Weibo’s new open source AI model VibeThinker-1.5B outperforms DeepSeek-R1 on a $7,800 post-training budget



Another day in late 2025, another impressive achievement from a Chinese open source artificial intelligence company.

The AI ​​arm of Chinese social networking company Weibo recently released the open source VibeThinker-1.5B. It is a 1.5 billion parameter large language model (LLM) that is a tweaked version of rival Chinese technology company Alibaba’s Qwen2.5-Math-1.5B.

Now, researchers and corporate developers can download and use it for free, even for commercial purposes, under the permissive MIT license on Hugging Face, GitHub, and ModelScope, and technical reports are posted on the open-access scientific publishing site arxiv.org.

Furthermore, despite its compact size, VibeThinker-1.5B achieves benchmark-leading inference performance on math and code tasks, matching or exceeding models hundreds of times its size, and even outperforming Chinese rival DeepSeek’s famous R1 (671 billion parameter model), which made headlines earlier this year, on formal inference benchmarks.

Additionally, it outperforms Mistral AI’s Magistral Medium and is comparable to Anthropic’s Claude Opus 4 and OpenAI’s gpt-oss-20B Medium, but requires less infrastructure and investment.

Also, post-training was done with a budget of only USD 7,800 in computing resources (3900 GPU hours on an Nvidia H800). This is far less than the tens or even hundreds of thousands of dollars typically required to fine-tune a similar or larger model.

However, note that this is not the total cost of model development. The LLM is trained in stages. First, pre-training occurs, where the model learns basic language structures and general knowledge by predicting next words from vast amounts of text from the internet, books, and articles. This gives them fluency, but they don’t really know how to follow instructions or have a conversation.

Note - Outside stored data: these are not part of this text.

(** * Canary integration: camera and sensor adapters

    A shallow embedding of
      homeassistant/components/canary/camera.py
      homeassistant/components/canary/sensor.py
    Method bodies are written in a small monad of Python statements (a
    statement completes normally, returns from its function, or raises),
    running over the adapter object and the collaborators it talks to. *)

From Stdlib Require Import ZArith Floats.
From Stdlib.Strings Require Import Byte Ascii.
From stdpp Require Import gmap strings list pretty.
Set Warnings "-inexact-float".

Local Open Scope Z_scope.

(** ** Python statements *)

Module Py.

(** The exception classes the two files mention or can meet. *)
Inductive exn : Set :=
| KeyError
| IndexError
| AttributeError
| TimeoutException      (* httpx.TimeoutException *)
| RequestError          (* httpx.RequestError, other than a timeout *)
| HTTPStatusError       (* httpx.HTTPStatusError *)
| CancelledError.       (* asyncio.CancelledError: the caller went away *)

Definition exn_eqb (a b : exn) : bool :=
  match a, b with
  | KeyError, KeyError | IndexError, IndexError
  | AttributeError, AttributeError
  | TimeoutException, TimeoutException | RequestError, RequestError
  | HTTPStatusError, HTTPStatusError | CancelledError, CancelledError => true
  | _, _ => false
  end.

(** [isinstance e cls]: httpx.TimeoutException derives from
    httpx.RequestError; the other classes are unrelated. *)
Definition isinstance (e cls : exn) : bool :=
  match e, cls with
  | TimeoutException, RequestError => true
  | _, _ => exn_eqb e cls
  end.

Definition caught (e : exn) (classes : list exn) : bool :=
  List.existsb (isinstance e) classes.

(** How a statement of a function returning [R] completes. *)
Inductive completion (R A : Type) : Type :=
| Normal (a : A)
| Return (r : R)
| Raise (e : exn).
Arguments Normal {R A} a.
Arguments Return {R A} r.
Arguments Raise {R A} e.

(** How a call completes. *)
Inductive outcome (A : Type) : Type :=
| Ok (a : A)
| Raised (e : exn).
Arguments Ok {A} a.
Arguments Raised {A} e.

Section Prog.
Context {E S : Type}.

(** A statement reads its environment [E] and updates the state [S];
    what it did to the state stays done when it raises. *)
Definition prog (R A : Type) : Type := E -> S -> completion R A * S.

Definition ret {R A} (a : A) : prog R A := fun _ s => (Normal a, s).

Definition bind {R A B} (m : prog R A) (k : A -> prog R B) : prog R B :=
  fun e s =>
    match m e s with
    | (Normal a, s') => k a e s'
    | (Return r, s') => (Return r, s')
    | (Raise x, s') => (Raise x, s')
    end.

Definition return_ {R A} (r : R) : prog R A := fun _ s => (Return r, s).
Definition raise {R A} (x : exn) : prog R A := fun _ s => (Raise x, s).

Definition ask {R} : prog R E := fun e s => (Normal e, s).
Definition get {R} : prog R S := fun _ s => (Normal s, s).
Definition modify {R} (f : S -> S) : prog R unit := fun _ s => (Normal tt, f s).

(** An expression that may raise, used as a statement. *)
Definition lift {R A} (o : outcome A) : prog R A :=
  match o with
  | Ok a => ret a
  | Raised x => raise x
  end.

(** [try: body / except classes: handler / except ...]: the first
    clause whose classes match handles the exception. *)
Fixpoint handler_for {R A} (clauses : list (list exn * prog R A)) (x : exn)
    : option (prog R A) :=
  match clauses with
  | [] => None
  | (classes, handler) :: rest =>
      if caught x classes then Some handler else handler_for rest x
  end.

Definition try_except {R A} (body : prog R A)
    (clauses : list (list exn * prog R A)) : prog R A :=
  fun e s =>
    match body e s with
    | (Raise x, s') =>
        match handler_for clauses x with
        | Some handler => handler e s'
        | None => (Raise x, s')
        end
    | done => done
    end.

(** [try: body / finally: final]. *)
Definition try_finally {R A} (body : prog R A) (final : prog R unit) : prog R A :=
  fun e s =>
    let '(c, s') := body e s in
    match final e s' with
    | (Normal _, s'') => (c, s'')
    | (Return r, s'') => (Return r, s'')
    | (Raise x, s'') => (Raise x, s'')
    end.

(** A method invoked from another method's body. *)
Definition invoke {R R'} (body : prog R R) : prog R' R :=
  fun e s =>
    match body e s with
    | (Normal r, s') | (Return r, s') => (Normal r, s')
    | (Raise x, s') => (Raise x, s')
    end.

(** A method called from outside. *)
Definition call {R} (body : prog R R) (e : E) (s : S) : outcome R * S :=
  match body e s with
  | (Normal r, s') | (Return r, s') => (Ok r, s')
  | (Raise x, s') => (Raised x, s')
  end.
End Prog.

(** What a call gives, seen through [f]. *)
Definition outcome_map {A B : Type} (f : A -> B) (o : outcome A) : outcome B :=
  match o with
  | Ok a => Ok (f a)
  | Raised e => Raised e
  end.

(** [d[k]] on a dict and [l[0]] on a list. *)
Definition getitem_dict {V : Type} (d : gmap Z V) (k : Z) : outcome V :=
  match d !! k with
  | Some v => Ok v
  | None => Raised KeyError
  end.

Definition getitem_list {A : Type} (l : list A) (i : nat) : outcome A :=
  match l !! i with
  | Some a => Ok a
  | None => Raised IndexError
  end.

(** [d[k]] and [d.get(k)] on a dict with string keys whose values may be
    [None]: [get] gives [None] for a missing key as well. *)
Definition getitem_str {V : Type} (d : gmap string V) (k : string) : outcome V :=
  match d !! k with
  | Some v => Ok v
  | None => Raised KeyError
  end.

Definition dict_get {V : Type} (d : gmap string (option V)) (k : string)
    : option V :=
  match d !! k with
  | Some v => v
  | None => None
  end.

(** [for x in l: body], with the variable the body rebinds threaded
    through; the loop ends at the first iteration that raises. *)
Fixpoint for_each {A B : Type} (l : list A) (body : B -> A -> outcome B)
    (acc : B) : outcome B :=
  match l with
  | [] => Ok acc
  | x :: rest =>
      match body acc x with
      | Ok acc' => for_each rest body acc'
      | Raised e => Raised e
      end
  end.

(** [l.append(C(...))], where the constructor call may raise. *)
Definition list_append {A : Type} (l : list A) (o : outcome A)
    : outcome (list A) :=
  match o with
  | Ok a => Ok (l ++ [a])
  | Raised e => Raised e
  end.

(** Attribute access through a reference that may be [None]. *)
Definition deref {A : Type} (o : option A) : outcome A :=
  match o with
  | Some a => Ok a
  | None => Raised AttributeError
  end.

(** Truth value of [str | None] and of [bytes | None]. *)
Definition truthy_str (o : option string) : bool :=
  match o with
  | Some s => negb (String.eqb s "")
  | None => false
  end.

Definition truthy_bytes (o : option (list byte)) : bool :=
  match o with
  | Some (_ :: _) => true
  | _ => false
  end.

Definition is_None {A : Type} (o : option A) : bool :=
  match o with
  | Some _ => false
  | None => true
  end.

(** The built-in [round(x, ndigits)] on a float: the decimal with
    [ndigits] places nearest to the exact value of [x] (an exact tie goes
    to the even digit), converted back to the nearest float.  Zeros,
    infinities and nan come back unchanged, and a result that rounds to
    zero keeps the sign of [x]. *)
Definition round_half_even (num den : Z) : Z :=
  let q := num / den in
  let r := num mod den in
  match 2 * r ?= den with
  | Lt => q
  | Gt => q + 1
  | Eq => if Z.even q then q else q + 1
  end.

Definition round (x : float) (ndigits : Z) : float :=
  match Prim2SF x with
  | S754_finite s m e =>
      let up := 10 ^ Z.max ndigits 0 in
      let down := 10 ^ Z.max (- ndigits) 0 in
      let k := round_half_even (Z.pos m * 2 ^ Z.max e 0 * up)
                               (2 ^ Z.max (- e) 0 * down) in
      match (k * down)%Z, up with
      | Z.pos n, Z.pos d =>
          SF2Prim (SFdiv prec emax (S754_finite s n 0) (S754_finite false d 0))
      | _, _ => SF2Prim (S754_zero s)
      end
  | _ => x
  end.

End Py.

Export Py.

Declare Scope prog_scope.
Delimit Scope prog_scope with prog.
Notation "'let*' x ':=' c 'in' k" := (bind c (fun x => k))
  (at level 10, x name, c at level 100, k at level 200) : prog_scope.
Notation "c1 >>> c2" := (bind c1 (fun _ => c2))
  (at level 90, right associativity) : prog_scope.

(** ** The vendor's data (canary.model) and the coordinator's snapshot *)

(** [device.device_type] is the vendor's descriptor, a dict; the adapters
    only read its "name", which may be missing or null. *)
Abbreviation DeviceType := (gmap string (option string)).

Record Device : Type := {
  device_id : Z;
  name : string;
  is_online : bool;
  device_type : DeviceType
}.

Record Location : Type := {
  location_name : string;
  is_recording : bool;
  devices : list Device
}.

Record Thumbnail : Type := { image_url : string }.

(** A [datetime], as seconds since the epoch. *)
Definition datetime : Type := Z.

Record Entry : Type := {
  entry_id : Z;
  start_time : datetime;
  thumbnails : list Thumbnail
}.

Inductive SensorType : Set :=
| AIR_QUALITY
| TEMPERATURE
| HUMIDITY
| WIFI
| BATTERY
| DATE_LAST_ENTRY
| ENTRIES_CAPTURED_TODAY.

Definition SensorType_eqb (a b : SensorType) : bool :=
  match a, b with
  | AIR_QUALITY, AIR_QUALITY | TEMPERATURE, TEMPERATURE
  | HUMIDITY, HUMIDITY | WIFI, WIFI | BATTERY, BATTERY
  | DATE_LAST_ENTRY, DATE_LAST_ENTRY
  | ENTRIES_CAPTURED_TODAY, ENTRIES_CAPTURED_TODAY => true
  | _, _ => false
  end.

(** A reading's kind is [None] when the vendor names a kind the client
    library does not know; its value is a number or [None]. *)
Record Reading : Type := {
  sensor_type : option SensorType;
  value : option float
}.

(** [coordinator.data]: locations in the order the dict yields them,
    entries (newest first) and readings by device id. *)
Record CanaryData : Type := {
  locations : list (string * Location);
  entries : gmap Z (list Entry);
  readings : gmap Z (list Reading)
}.

(** ** sensor.py *)

Module Sensor.

Definition SENSOR_VALUE_PRECISION : Z := 2.
Definition ATTR_AIR_QUALITY : string := "air_quality".

Definition CANARY_PRO : string := "Canary Pro".
Definition CANARY_FLEX : string := "Canary Flex".
Definition CANARY_VIEW : string := "Canary View".

(** Constants of homeassistant.const and of the sensor platform. *)
Inductive unit_of_measurement : Set :=
| TEMP_CELSIUS
| PERCENTAGE
| SIGNAL_STRENGTH_DECIBELS_MILLIWATT.

Inductive SensorDeviceClass : Set :=
| DC_TEMPERATURE
| DC_HUMIDITY
| DC_SIGNAL_STRENGTH
| DC_BATTERY
| DC_TIMESTAMP.

(** The tuple (name, unit, icon, device class, products supported);
    [st_name] is index 0 and [st_products] index 4. *)
Record SensorTypeItem : Type := {
  st_name : string;
  st_unit : option unit_of_measurement;
  st_icon : option string;
  st_device_class : option SensorDeviceClass;
  st_products : list string
}.

Definition SENSOR_TYPES : list SensorTypeItem := [
  {| st_name := "temperature"; st_unit := Some TEMP_CELSIUS; st_icon := None;
     st_device_class := Some DC_TEMPERATURE; st_products := [CANARY_PRO] |};
  {| st_name := "humidity"; st_unit := Some PERCENTAGE; st_icon := None;
     st_device_class := Some DC_HUMIDITY; st_products := [CANARY_PRO] |};
  {| st_name := "air_quality"; st_unit := None; st_icon := Some "mdi:weather-windy";
     st_device_class := None; st_products := [CANARY_PRO] |};
  {| st_name := "wifi"; st_unit := Some SIGNAL_STRENGTH_DECIBELS_MILLIWATT;
     st_icon := None; st_device_class := Some DC_SIGNAL_STRENGTH;
     st_products := [CANARY_PRO; CANARY_FLEX; CANARY_VIEW] |};
  {| st_name := "battery"; st_unit := Some PERCENTAGE; st_icon := None;
     st_device_class := Some DC_BATTERY; st_products := [CANARY_FLEX] |};
  {| st_name := "last_entry_date"; st_unit := None; st_icon := Some "mdi:run-fast";
     st_device_class := Some DC_TIMESTAMP;
     st_products := [CANARY_PRO; CANARY_FLEX] |};
  {| st_name := "entries_captured_today"; st_unit := None;
     st_icon := Some "mdi:file-video"; st_device_class := None;
     st_products := [CANARY_PRO; CANARY_FLEX; CANARY_VIEW] |}
].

Post-training then occurs, using a much smaller, higher-quality dataset (usually a collection of example questions, prompts, and expert-written answers) to teach the model how to respond meaningfully, reason about the problem, and meet human expectations. Still, the cost-effectiveness after training with Weibo’s VibeThinker-1.5B is noteworthy and should be praised.

This open-source release challenges assumptions about the parameter scale, computational intensity, and minimum viable size of high-performance LLMs.

Alternative training approach: spectrum to signal

VibeThinker-1.5B’s performance is not due to scale, but to the training framework behind it, the Spectral Signal Transformation Principle (SSP).

Rather than optimizing a model purely for single-answer correctness (Pass@1), the SSP framework separates supervised fine-tuning (SFT) and reinforcement learning (RL) into two distinct phases with different goals.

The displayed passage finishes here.